> [Exercise goal] Every line from the beginning of the data through the line containing "cbn in Hid." should be reproduced exactly, and no further lines should be output.

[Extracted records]
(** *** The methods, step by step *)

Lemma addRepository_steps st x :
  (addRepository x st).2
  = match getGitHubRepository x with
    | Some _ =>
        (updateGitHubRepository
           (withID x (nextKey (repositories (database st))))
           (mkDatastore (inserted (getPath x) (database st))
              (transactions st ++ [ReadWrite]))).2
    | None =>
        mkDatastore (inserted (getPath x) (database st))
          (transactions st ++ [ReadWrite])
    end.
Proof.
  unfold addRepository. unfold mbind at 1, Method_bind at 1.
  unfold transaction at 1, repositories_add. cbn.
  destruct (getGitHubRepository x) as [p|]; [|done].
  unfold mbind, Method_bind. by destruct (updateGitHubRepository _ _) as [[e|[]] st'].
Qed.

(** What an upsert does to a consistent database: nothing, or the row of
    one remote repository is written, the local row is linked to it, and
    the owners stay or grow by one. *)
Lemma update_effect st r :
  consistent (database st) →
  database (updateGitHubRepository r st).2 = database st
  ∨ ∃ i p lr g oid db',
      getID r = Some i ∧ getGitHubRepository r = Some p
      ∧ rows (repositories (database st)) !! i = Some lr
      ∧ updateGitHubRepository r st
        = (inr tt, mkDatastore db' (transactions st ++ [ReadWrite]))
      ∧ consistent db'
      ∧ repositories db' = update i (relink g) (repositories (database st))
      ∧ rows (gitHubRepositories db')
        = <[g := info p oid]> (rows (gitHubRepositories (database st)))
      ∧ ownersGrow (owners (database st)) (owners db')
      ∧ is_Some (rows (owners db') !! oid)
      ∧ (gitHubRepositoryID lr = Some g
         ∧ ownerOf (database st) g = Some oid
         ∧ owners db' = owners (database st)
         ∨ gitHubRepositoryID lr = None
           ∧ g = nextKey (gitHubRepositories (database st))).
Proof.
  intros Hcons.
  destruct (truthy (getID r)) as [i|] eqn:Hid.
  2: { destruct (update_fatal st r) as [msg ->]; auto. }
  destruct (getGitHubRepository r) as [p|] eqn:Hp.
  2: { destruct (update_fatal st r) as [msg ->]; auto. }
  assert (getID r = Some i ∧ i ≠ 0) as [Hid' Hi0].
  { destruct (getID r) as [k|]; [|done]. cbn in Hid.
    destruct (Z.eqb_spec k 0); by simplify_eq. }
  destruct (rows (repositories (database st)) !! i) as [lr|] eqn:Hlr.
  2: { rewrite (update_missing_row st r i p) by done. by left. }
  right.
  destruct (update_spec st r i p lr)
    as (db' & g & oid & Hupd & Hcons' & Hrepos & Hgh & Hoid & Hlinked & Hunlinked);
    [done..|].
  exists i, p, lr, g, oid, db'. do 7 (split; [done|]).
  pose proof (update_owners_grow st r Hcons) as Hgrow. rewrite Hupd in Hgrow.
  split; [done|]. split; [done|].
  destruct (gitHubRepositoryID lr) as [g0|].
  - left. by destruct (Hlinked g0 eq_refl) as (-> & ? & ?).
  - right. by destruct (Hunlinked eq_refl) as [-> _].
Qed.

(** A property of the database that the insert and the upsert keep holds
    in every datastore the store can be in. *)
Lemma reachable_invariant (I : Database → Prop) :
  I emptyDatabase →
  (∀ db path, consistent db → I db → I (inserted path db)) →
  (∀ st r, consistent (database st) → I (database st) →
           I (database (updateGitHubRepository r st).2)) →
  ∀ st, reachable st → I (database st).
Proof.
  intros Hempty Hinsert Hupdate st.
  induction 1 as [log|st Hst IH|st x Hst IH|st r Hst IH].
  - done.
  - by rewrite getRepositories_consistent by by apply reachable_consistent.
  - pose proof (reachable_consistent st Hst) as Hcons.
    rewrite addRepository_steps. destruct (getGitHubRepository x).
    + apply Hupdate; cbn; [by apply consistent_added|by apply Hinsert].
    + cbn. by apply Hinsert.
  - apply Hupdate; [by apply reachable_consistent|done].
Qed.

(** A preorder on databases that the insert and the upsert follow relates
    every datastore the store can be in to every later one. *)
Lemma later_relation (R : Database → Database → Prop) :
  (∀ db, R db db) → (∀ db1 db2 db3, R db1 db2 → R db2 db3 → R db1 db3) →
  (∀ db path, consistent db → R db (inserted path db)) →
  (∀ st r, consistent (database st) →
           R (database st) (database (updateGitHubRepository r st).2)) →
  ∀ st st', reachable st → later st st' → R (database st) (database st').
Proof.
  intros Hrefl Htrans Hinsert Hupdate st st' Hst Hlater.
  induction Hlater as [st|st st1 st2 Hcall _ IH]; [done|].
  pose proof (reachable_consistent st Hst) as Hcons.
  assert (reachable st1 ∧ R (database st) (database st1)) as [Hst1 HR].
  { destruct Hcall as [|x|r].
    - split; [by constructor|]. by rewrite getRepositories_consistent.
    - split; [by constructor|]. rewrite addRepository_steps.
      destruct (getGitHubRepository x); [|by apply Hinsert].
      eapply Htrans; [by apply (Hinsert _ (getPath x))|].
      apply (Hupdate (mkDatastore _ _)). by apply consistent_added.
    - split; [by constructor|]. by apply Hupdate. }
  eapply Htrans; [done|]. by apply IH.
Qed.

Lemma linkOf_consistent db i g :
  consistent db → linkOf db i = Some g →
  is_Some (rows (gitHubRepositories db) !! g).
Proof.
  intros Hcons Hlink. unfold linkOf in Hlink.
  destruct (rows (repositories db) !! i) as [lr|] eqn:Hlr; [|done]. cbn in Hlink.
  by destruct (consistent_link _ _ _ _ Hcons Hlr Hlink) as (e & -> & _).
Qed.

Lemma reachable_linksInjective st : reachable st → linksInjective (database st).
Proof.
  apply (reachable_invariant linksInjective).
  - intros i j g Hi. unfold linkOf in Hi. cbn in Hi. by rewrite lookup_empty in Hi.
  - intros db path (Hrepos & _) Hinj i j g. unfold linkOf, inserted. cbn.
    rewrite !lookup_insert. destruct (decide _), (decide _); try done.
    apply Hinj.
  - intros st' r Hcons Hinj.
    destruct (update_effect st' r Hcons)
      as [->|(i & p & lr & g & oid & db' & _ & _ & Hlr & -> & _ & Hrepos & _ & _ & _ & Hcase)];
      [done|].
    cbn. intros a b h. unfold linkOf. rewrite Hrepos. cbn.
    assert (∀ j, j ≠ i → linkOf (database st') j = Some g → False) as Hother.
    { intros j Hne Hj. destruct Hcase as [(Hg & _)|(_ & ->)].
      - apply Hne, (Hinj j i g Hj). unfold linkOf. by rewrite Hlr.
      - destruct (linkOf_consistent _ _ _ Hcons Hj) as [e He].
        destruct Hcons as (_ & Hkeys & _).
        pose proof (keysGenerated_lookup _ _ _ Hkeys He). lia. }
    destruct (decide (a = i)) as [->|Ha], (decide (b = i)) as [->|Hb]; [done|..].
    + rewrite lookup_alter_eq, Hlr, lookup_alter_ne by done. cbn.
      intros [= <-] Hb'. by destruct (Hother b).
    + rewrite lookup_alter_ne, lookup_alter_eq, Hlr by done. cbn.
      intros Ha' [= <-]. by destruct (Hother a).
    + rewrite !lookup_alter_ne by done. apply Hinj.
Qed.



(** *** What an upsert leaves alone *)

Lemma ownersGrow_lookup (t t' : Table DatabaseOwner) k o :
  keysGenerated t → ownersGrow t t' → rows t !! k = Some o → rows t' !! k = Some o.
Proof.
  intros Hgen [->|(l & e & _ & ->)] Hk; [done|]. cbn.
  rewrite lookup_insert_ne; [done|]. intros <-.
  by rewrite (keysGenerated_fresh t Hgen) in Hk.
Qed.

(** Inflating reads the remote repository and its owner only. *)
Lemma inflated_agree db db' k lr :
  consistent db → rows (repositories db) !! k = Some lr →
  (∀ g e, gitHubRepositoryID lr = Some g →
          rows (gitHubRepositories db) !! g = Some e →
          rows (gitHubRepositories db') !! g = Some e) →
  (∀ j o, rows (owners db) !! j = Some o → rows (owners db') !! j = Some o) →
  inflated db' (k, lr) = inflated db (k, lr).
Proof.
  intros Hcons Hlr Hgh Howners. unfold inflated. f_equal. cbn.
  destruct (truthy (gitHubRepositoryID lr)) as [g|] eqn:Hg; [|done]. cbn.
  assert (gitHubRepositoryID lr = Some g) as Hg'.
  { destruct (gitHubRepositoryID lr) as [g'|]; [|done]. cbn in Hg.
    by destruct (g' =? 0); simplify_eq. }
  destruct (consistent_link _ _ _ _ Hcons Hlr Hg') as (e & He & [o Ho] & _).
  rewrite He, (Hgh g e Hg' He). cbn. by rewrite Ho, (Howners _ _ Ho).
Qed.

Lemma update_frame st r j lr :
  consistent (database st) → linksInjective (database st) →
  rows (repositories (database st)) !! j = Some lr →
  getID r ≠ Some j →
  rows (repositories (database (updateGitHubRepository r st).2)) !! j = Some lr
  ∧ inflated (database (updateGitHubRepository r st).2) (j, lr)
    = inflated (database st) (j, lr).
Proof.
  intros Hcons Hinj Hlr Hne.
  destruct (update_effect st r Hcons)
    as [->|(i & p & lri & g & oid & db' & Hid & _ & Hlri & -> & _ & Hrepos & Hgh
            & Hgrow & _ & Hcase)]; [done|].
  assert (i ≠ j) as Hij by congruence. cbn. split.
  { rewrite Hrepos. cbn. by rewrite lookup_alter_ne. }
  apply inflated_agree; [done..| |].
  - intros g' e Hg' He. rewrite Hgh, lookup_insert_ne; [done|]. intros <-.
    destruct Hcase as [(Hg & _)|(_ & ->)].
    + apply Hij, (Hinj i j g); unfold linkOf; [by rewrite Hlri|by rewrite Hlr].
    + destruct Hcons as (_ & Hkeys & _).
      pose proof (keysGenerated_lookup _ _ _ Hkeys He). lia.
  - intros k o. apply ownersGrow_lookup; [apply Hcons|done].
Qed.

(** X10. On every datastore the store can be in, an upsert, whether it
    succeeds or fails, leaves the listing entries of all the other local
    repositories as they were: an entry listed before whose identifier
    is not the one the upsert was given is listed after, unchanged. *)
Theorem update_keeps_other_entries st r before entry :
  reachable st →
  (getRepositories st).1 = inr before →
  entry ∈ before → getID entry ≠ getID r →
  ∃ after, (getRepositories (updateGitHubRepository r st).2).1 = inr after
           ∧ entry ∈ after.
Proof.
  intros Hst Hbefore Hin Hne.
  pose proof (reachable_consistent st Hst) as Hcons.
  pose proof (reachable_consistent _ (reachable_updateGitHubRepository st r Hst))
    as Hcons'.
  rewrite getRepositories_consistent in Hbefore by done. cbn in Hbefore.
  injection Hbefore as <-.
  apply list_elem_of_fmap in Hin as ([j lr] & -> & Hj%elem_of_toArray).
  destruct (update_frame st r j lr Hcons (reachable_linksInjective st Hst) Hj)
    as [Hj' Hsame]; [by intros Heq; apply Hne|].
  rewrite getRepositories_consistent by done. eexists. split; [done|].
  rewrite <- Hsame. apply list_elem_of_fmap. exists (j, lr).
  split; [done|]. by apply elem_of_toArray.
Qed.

> [Solution to the exercise]
(** *** The methods, step by step *)

Lemma addRepository_steps st x :
  (addRepository x st).2
  = match getGitHubRepository x with
    | Some _ =>
        (updateGitHubRepository
           (withID x (nextKey (repositories (database st))))
           (mkDatastore (inserted (getPath x) (database st))
              (transactions st ++ [ReadWrite]))).2
    | None =>
        mkDatastore (inserted (getPath x) (database st))
          (transactions st ++ [ReadWrite])
    end.
Proof.
  unfold addRepository. unfold mbind at 1, Method_bind at 1.
  unfold transaction at 1, repositories_add. cbn.
  destruct (getGitHubRepository x) as [p|]; [|done].
  unfold mbind, Method_bind. by destruct (updateGitHubRepository _ _) as [[e|[]] st'].
Qed.

(** What an upsert does to a consistent database: nothing, or the row of
    one remote repository is written, the local row is linked to it, and
    the owners stay or grow by one. *)
Lemma update_effect st r :
  consistent (database st) →
  database (updateGitHubRepository r st).2 = database st
  ∨ ∃ i p lr g oid db',
      getID r = Some i ∧ getGitHubRepository r = Some p
      ∧ rows (repositories (database st)) !! i = Some lr
      ∧ updateGitHubRepository r st
        = (inr tt, mkDatastore db' (transactions st ++ [ReadWrite]))
      ∧ consistent db'
      ∧ repositories db' = update i (relink g) (repositories (database st))
      ∧ rows (gitHubRepositories db')
        = <[g := info p oid]> (rows (gitHubRepositories (database st)))
      ∧ ownersGrow (owners (database st)) (owners db')
      ∧ is_Some (rows (owners db') !! oid)
      ∧ (gitHubRepositoryID lr = Some g
         ∧ ownerOf (database st) g = Some oid
         ∧ owners db' = owners (database st)
         ∨ gitHubRepositoryID lr = None
           ∧ g = nextKey (gitHubRepositories (database st))).
Proof.
  intros Hcons.
  destruct (truthy (getID r)) as [i|] eqn:Hid.
  2: { destruct (update_fatal st r) as [msg ->]; auto. }
  destruct (getGitHubRepository r) as [p|] eqn:Hp.
  2: { destruct (update_fatal st r) as [msg ->]; auto. }
  assert (getID r = Some i ∧ i ≠ 0) as [Hid' Hi0].
  { destruct (getID r) as [k|]; [|done]. cbn in Hid.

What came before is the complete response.